Quick, name the Mexican-American singer who scored chart-topping hits from the late 1960s to the tail-end of the '80s, who put out six platinum-selling albums in a row in the '70s, and whose former touring musicians went on to become one of the most popular '70s bands. You say you don't know who that guy is? Yes, you do: That "guy" is Linda Ronstadt (those musicians in her touring band were Glenn Frey and Don Henley, who went on to form Eagles.)
Linda Ronstadt: The Sound of My Voice, the new documentary directed by Rob Epstein and Jeffrey Friedman (the two also co-directed The Celluloid Closet and Lovelace) seeks to correct the collective memory lapse that affects even those of us who grew up with Ronstadt's music. But as the film makes its case that Ronstadt is an underrated singer and star (as Ronstadt herself explains in one of the film's vintage interview clips, "The rock and roll culture seems to be dominated by hostility against women,") the documentary also reveals her '70s covers as so polished that they erased what made the original songs they came to overshadow distinctive.

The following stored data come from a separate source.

(** C2, as the code has it.  The first line of the input is the text
    before the first CR or LF, or the whole input.  When it holds no NUL
    and, after blanks, begins with REGEDIT without being REGEDIT or
    REGEDIT4 (the version 5 header does not begin so),
    [import_registry_file] returns TRUE and calls the registry not once;
    when it neither begins with REGEDIT nor is the version 5 header, it
    returns FALSE and calls the registry not once. *)
Theorem header_that_imports_nothing (reg_file : list BYTE) (l : list Z)
    (r0 : registry) (erange0 : bool) :
  first_line l (input_text reg_file) ->
  (fuzzy_header l -> imports reg_file r0 erange0 (Imported true r0 []))
  /\ (invalid_header l -> imports reg_file r0 erange0 (Imported false r0 [])).
Proof.
  intros Hl.
  destruct reg_file as [|s0 [|s1 rest]].
  - (* an empty file *)
    split.
    + intros (Hs & _). destruct Hl as [_ (tail & Heq & _)].
      destruct l; [discriminate Hs|discriminate Heq].
    + intros _. exists 0%nat. intros fuel _. reflexivity.
  - (* a file of one byte *)
    split.
    + intros (Hs & _). destruct Hl as [_ (tail & Heq & _)].
      cbn [input_text] in Heq.
      destruct l as [|a [|b l]]; [discriminate Hs| |discriminate Heq].
      cbn [skip_blanks] in Hs.
      destruct (is_blank a); cbn in Hs; rewrite ?andb_false_r in Hs; discriminate Hs.
    + intros _. exists 0%nat. intros fuel _. reflexivity.
  - cbn [input_text] in Hl.
    destruct ((s0 =? 255) && (s1 =? 254)) eqn:Ebom.
    + (* Unicode *)
      destruct Hl as [Hone (tail & Htext & Htail)].
      split; intros Hhdr; exists 1%nat; intros [|fuel] Hfuel; try lia;
        unfold import_registry_file; rewrite Ebom;
        cbn [parser_loop state parser_funcs]; unfold header_state;
        match goal with
        | |- context [get_line ?p] =>
            destruct (get_line_first p l tail eq_refl Hone Htext Htail)
              as (f' & cells & ->)
        end; norm_parser; cbn [negb].
      * rewrite (parse_file_header_fuzzy _ Hhdr). reflexivity.
      * rewrite (parse_file_header_invalid _ Hhdr). reflexivity.
    + (* the code page *)
      assert (Hline : exists f' cells line,
                 get_line (initial_parser false s0 s1 rest r0 erange0)
                 = (set_behind (set_file (initial_parser false s0 s1 rest r0 erange0) f')
                      cells,
                    Some (map mb_to_wc line))
                 /\ forall l2, l = s0 :: s1 :: l2 -> line = l2).
      { destruct l as [|a [|b l2]].
        - destruct (get_line_fresh (initial_parser false s0 s1 rest r0 erange0) eq_refl)
            as (f' & cells & line & Hget).
          assert (Hmap : exists bytes, line = map mb_to_wc bytes).
          { revert Hget. unfold get_line. cbn [initial_parser file is_unicode size Nat.eqb].
            destruct (read_line _ _ _ _) as [[[f0 l0] c0]|]; [|discriminate].
            intros [= _ _ <-]. now exists l0. }
          destruct Hmap as [bytes ->]. exists f', cells, bytes.
          split; [exact Hget|discriminate].
        - destruct (get_line_fresh (initial_parser false s0 s1 rest r0 erange0) eq_refl)
            as (f' & cells & line & Hget).
          assert (Hmap : exists bytes, line = map mb_to_wc bytes).
          { revert Hget. unfold get_line. cbn [initial_parser file is_unicode size Nat.eqb].
            destruct (read_line _ _ _ _) as [[[f0 l0] c0]|]; [|discriminate].
            intros [= _ _ <-]. now exists l0. }
          destruct Hmap as [bytes ->]. exists f', cells, bytes.
          split; [exact Hget|discriminate].
        - destruct Hl as [Hone (tail & Htext & Htail)].
          cbn [app] in Htext. injection Htext as <- <- Htext.
          inversion Hone as [|? ? _ Hone']; subst. inversion Hone' as [|? ? _ Hone2]; subst.
          destruct (get_line_first (initial_parser false s0 s1 (l2 ++ tail) r0 erange0)
                      l2 tail eq_refl Hone2 eq_refl Htail) as (f' & cells & Hget).
          exists f', cells, l2. split; [exact Hget|]. now intros ? [= <-]. }
      destruct Hline as (f' & cells & line & Hget & Hline).
      destruct (narrow_header_class s0 s1 rest l line Hl Hline) as [Hfuzzy Hinvalid].
      split; intros Hhdr; exists 1%nat; intros [|fuel] Hfuel; try lia;
        unfold import_registry_file; rewrite Ebom;
        cbn [parser_loop state parser_funcs]; unfold header_state;
        fold (initial_parser false s0 s1 rest r0 erange0); rewrite Hget;
        unfold initial_parser; norm_parser; cbn [negb fst snd].
      * rewrite (Hfuzzy Hhdr). reflexivity.
      * rewrite (Hinvalid Hhdr). reflexivity.
Qed.

End Header.

Lemma header_that_imports_nothing_witness :
  imports (H := latin1) (W "REGEDIT9") empty_registry false
    (Imported true empty_registry [])
  /\ imports (H := latin1) (W "NOTAREGFILE") empty_registry false
       (Imported false empty_registry []).
Proof.
  assert (Hfuzzy : first_line (W "REGEDIT9") (input_text (W "REGEDIT9"))).
  { split.
    - unfold one_line. repeat (constructor; [repeat split; discriminate|]). constructor.
    - exists []. split; [reflexivity|exact I]. }
  assert (Hinvalid : first_line (W "NOTAREGFILE") (input_text (W "NOTAREGFILE"))).
  { split.
    - unfold one_line. repeat (constructor; [repeat split; discriminate|]). constructor.
    - exists []. split; [reflexivity|exact I]. }
  split.
  - apply (proj1 (header_that_imports_nothing (H := latin1)
                    (W "REGEDIT9") (W "REGEDIT9") empty_registry false Hfuzzy)).
    repeat split; discriminate.
  - apply (proj2 (header_that_imports_nothing (H := latin1)
                    (W "NOTAREGFILE") (W "NOTAREGFILE") empty_registry false Hinvalid)).
    repeat split; discriminate.
Defined.

(** The claim of C2 as it is written, for every input, fails on a first
    line that holds a NUL.  The reader takes the file in pieces of 4095
    bytes and a string ends at its first NUL: when the first piece holds
    a NUL and no line terminator, the next piece is put where the NUL
    is.  The first line of the file below is REGEDI, a NUL, 4090
    semicolons and T4, which does not begin with REGEDIT; what
    [header_state] sees is REGEDIT4, and the key of the next line is
    created. *)
Lemma header_is_joined_at_a_nul :
  let first := W "REGEDI" ++ [NUL] ++ repeat SEMICOLON 4090 ++ W "T4" in
  invalid_header first
  /\ import_registry_file (H := latin1) 100
       (first ++ CRLF ++ W "[HKEY_CURRENT_USER\K]" ++ CRLF) empty_registry false
     = Some (Imported true
               (set_root empty_registry HKEY_CURRENT_USER (Key [] [(W "K", empty_key)]))
               [CallCloseKey (HKEY_CURRENT_USER, [W "K"]);
                CallCreateKey HKEY_CURRENT_USER (Some (W "K"))]).
Proof.
  split.
  - split; [reflexivity|discriminate].
  - vm_compute. reflexivity.
Qed.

Ronstadt made "You're No Good" a hit, but Betty Everett's version (itself a minor hit) took a comparably understated approach that serves the song better. Ronstadt's producer and manager, Peter Asher, who had previously worked at The Beatles' Apple Records (Ronstadt, when she first heard the guitar parts he arranged for "You're No Good" complained it "sounds like The Beatles") also produced Ronstadt's other '70s hits. Their laid-back, country-rock style makes clear how desperately mainstream music needed the energy of punk, post-punk and New Wave that came in the late '70s and early '80s.
Ronstadt herself has taken issue with some of her '70s hits, including "You're No Good" in interviews, but, except for a line about Ronstadt's distaste for playing the same songs, repeatedly, in arenas, the film leaves out any mixed feelings she has about her legacy. Also omitted are the instances of sexual harassment and verbal abuse she encountered as a touring musician (detailed in her memoir Simple Dreams).
Although we do get interviews with women musicians in the film (Emmylou Harris, whose talent Ronstadt decided she should not be jealous of, Dolly Parton — who sang with Harris and Ronstadt on their Trio album — plus Bonnie Raitt and Karla Bonoff), The Sound of My Voice suffers from an overabundance of interviews with men.
The film has Ronstadt's full cooperation, including her funny, charming narration throughout (she states that when she saw The Doors she thought they would be a good band-- if they only got rid of their lead singer). While The Sound of My Voice jumps from the triumph of her rock songs in the '70s to the success of her American Songbook albums of the '80s (Ronstadt was one of the first rock performers to make hits out of old standards, so we have her to thank-- or blame-- for the many rock artists who have followed in her footsteps) and the artistic pinnacle of Mexican songs she later recorded with mariachi musicians, it steers clear of any controversy.
The film barely mentions her playing Sun City in apartheid-era South Africa (especially galling, considering how many of her hits were originally recorded by Black performers) after the UN had declared a cultural boycott there. A Who's Who of '80s musicians later got together for a "We Are the World" style collaboration declaring "I'm not gonna play Sun City" in response to Ronstadt (and other performers, like Queen and Paul Simon) defying the boycott.
Because Ronstadt has Parkinson's disease (which hastened her retirement: difficulty in singing was one of the first symptoms she noticed) the film has moments meant to evoke sadness about her current state, an ableist view belied by a scene in which she sings along (though she refuses to call her now limited range "singing") with her nephew playing an old Mexican favorite. She is also still engaged with the world (and voices strong opinions about the border with Mexico which she and her family crossed often when she was a child), as evidenced in a recent interview with The New Yorker. In spite of her tongue-in-cheek hit "Poor, Poor, Pitiful Me," the last thing Linda Ronstadt has ever wanted was for anyone to feel sorry for her.